Naroa Ferrero Ballesteros has changed classes at IES Valverde de Lucerna, in Puebla de Sanabria, this year for Northeast Kings Education Center, in Kentville, Nova Scotia. The cold of Canada was not an obstacle for her, but the language was in the first weeks that she has a scholarship from the Amancio Ortega Foundation, thanks to which she lives this experience abroad. “I learned a lot of things, not only English, which also improved me a lot, but I met incredible people and, most importantly, got to know myself better, appreciate the things that I have and that will not always be there,” he sums up his first experiences.
Thanks to this immersion, in no time I was thinking in English. “It’s an incredible feeling, you realize that without even realizing it, you’ve learned a lot,” he appreciates. Another thing is the lifestyle, which is very different from that of Spain, where locals and shops close later and plans differ with friends. “Another thing that changes a lot is that here you need to use the car for everything, because there is a great distance between the houses and they don’t have as much public transportation as we do,” he compares.
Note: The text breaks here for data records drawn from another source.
Lemma tidy_after_app blank l1 l2 : tidy_after blank (l1 ++ l2) ↔ tidy_after blank l1 ∧ tidy_after (ends_blank blank l1) l2.
Proof.
  revert blank. induction l1 as [|a l1 IH]; intros blank; cbn [app tidy_after]; [unfold ends_blank; cbn; tauto|].
  rewrite IH. assert (ends_blank (is_space a) l1 = ends_blank blank (a :: l1)) as ->; [|tauto].
  unfold ends_blank. rewrite last_cons. by destruct (last l1).
Qed.

Lemma tidy_word blank l : Forall (λ a, is_space a = false) l → tidy_after blank l.
Proof. intros H. revert blank. induction H as [|a l Ha _ IH]; intros blank; cbn; [done|]. split; [by rewrite Ha|apply IH]. Qed.

(** a word is not empty and has no blanks *)
Definition word (w : string) : Prop := w ≠ ""%string ∧ Forall (λ a, is_space a = false) (chars w).

Lemma split_words_ok w s : Forall (λ a, is_space a = false) (chars w) → Forall word (split_from w s).
Proof.
  revert w. induction s as [|a s IH]; intros w Hw; cbn [split_from].
  - destruct w; [constructor|]. by constructor.
  - destruct (is_space a) eqn:Ha.
    + destruct w; [apply IH; constructor|]. constructor; [done|apply IH; constructor].
    + apply IH. rewrite chars_app. apply Forall_app. split; [done|]. by constructor.
Qed.
(** rows inserted one after the other are appended *)
Lemma inserts_Ok {A R} (checks : A → corpus → list (bool * string)) (add : list R → corpus → corpus) (row : A → R) l w u w' :
  (∀ c, add [] c = c) → (∀ l1 l2 c, add l2 (add l1 c) = add (l1 ++ l2) c) →
  for_loop (λ x, insert (checks x) (add [row x])) l w = (Ok u, w') → w' = set_corpus (add (row <$> l) (w_corpus w)) w.
Proof.
  intros Hnil Happ. revert w. induction l as [|x l IH]; intros w; cbn [for_loop].
  - intros [= <- <-]. cbn. rewrite Hnil. by destruct w.
  - intros ([] & w1 & [_ ->]%insert_Ok & ->%IH)%then_Ok. cbn. by rewrite Happ.
Qed.

Lemma put_Ok key data w u w' :
  put key data w = (Ok u, w') → w' = World (w_corpus w) (<[key := data]> (w_blobs w)) ∧ (w_blobs w !! key = None ∨ w_blobs w !! key = Some data).
Proof.
  unfold put, reads, writes, raise, mbind, eff_bind. cbn. destruct (w_blobs w !! key) as [old|] eqn:Hk; [|intros [= <- <-]; by split; [|left]].
  case_bool_decide as Ho; intros [= <- <-]. subst old. split; [|by right]. rewrite insert_id by done. by destruct w.
Qed.

(** the blobs a call finds, it leaves *)
Definition grows {A} (m : ingesting A) : Prop := ∀ w, w_blobs w ⊆ w_blobs (snd (m w)).

Create HintDb grows.

Lemma grows_ret {A} (a : A) : grows (mret a). Proof. by intros w. Qed.
Lemma grows_raise {A} e : grows (raise (A := A) e). Proof. by intros w. Qed.
Lemma grows_reads {A} (f : world → A) : grows (reads f). Proof. by intros w. Qed.
Lemma grows_pure {A} (r : ingested A) : grows (pure r). Proof. by intros w. Qed.
Lemma grows_raise_if b e : grows (raise_if b e). Proof. by destruct b; intros w. Qed.
Lemma grows_writes f : (∀ w, w_blobs (f w) = w_blobs w) → grows (writes f). Proof. intros H w. cbn. by rewrite H. Qed.
Lemma grows_bind {A B} (m : ingesting A) (f : A → ingesting B) : grows m → (∀ a, grows (f a)) → grows (m ≫= f).
Proof. intros Hm Hf w. unfold mbind, eff_bind. specialize (Hm w). destruct (m w) as [[a|e] w1]; cbn in *; [|done]. etrans; [done|]. apply Hf. Qed.
Lemma grows_insert checks add : grows (insert checks add).
Proof. apply grows_bind; [apply grows_reads|]. intros c. destruct (violation _); [apply grows_raise|by apply grows_writes]. Qed.
Lemma grows_loop {A} (f : A → ingesting unit) l : (∀ x, grows (f x)) → grows (for_loop f l).
Proof. intros H. induction l; cbn; [apply grows_ret|]. by apply grows_bind. Qed.
Lemma grows_put key data : grows (put key data).
Proof.
  intros w. unfold put, reads, writes, raise, mbind, eff_bind. cbn. destruct (w_blobs w !! key) as [old|] eqn:Hk; [by case_bool_decide|]. cbn. by apply insert_subseteq.
Qed.
Lemma grows_attempt {A} (m : ingesting A) : grows m → grows (attempt m).
Proof. intros H w. unfold attempt. specialize (H w). by destruct (m w). Qed.
Lemma grows_atomically {A} (m : ingesting A) : grows m → grows (atomically m).
Proof. intros H w. unfold atomically. specialize (H w). by destruct (m w) as [[]]. Qed.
The foster family was an important part of the integration, which made the woman from Zamora feel very comfortable from the first moment. “They showed me that I was another person for them, we have many plans and I am very grateful. In addition, they are interested in me and my culture and show me their culture. I feel that with them I can be myself and with them the daughter who is my age and I really consider her one of the best My friends, and I have a great relationship with it.”
Kentville is a small town of 6,000 inhabitants, which a woman from Zamora compares to Puebla, although “it has many things, like an ice rink, many shops, but they are similar in the amount of large vegetation,” she describes, Although she maintains that she is still “in love” with Snapperia “and I now appreciate her so much more”.
He shares this experience of living abroad for a full course with 15 other students from different countries who are also in the same institute. There is representation from Germany, Italy, Brazil, Mexico, Turkey, Vietnam, Japan, Thailand and Korea, as well as Spain. “Several of them are my best friends here and I am so grateful to have them, we are in great contact because we are going through the same situation and we understand each other,” she justifies.
Nine to three is his school schedule, and after meeting some friends in the afternoon, he devotes himself to studying, watching something on TV with the family, and resting for a new day. “On the weekends, if I don’t have a hockey game to go to, I usually skate with my friends and then go to a coffee shop,” she says. At school there, apart from studies, many sports are practiced, such as volleyball, basketball, hockey and even rugby, and clubs with different themes multiply, in addition to the well-known high school dances. “Here we live a lot in high school, not like in Spain, where we only go to study. That would change it, we have to do more activities, and so surely many will not hate going to class so much,” he jokes.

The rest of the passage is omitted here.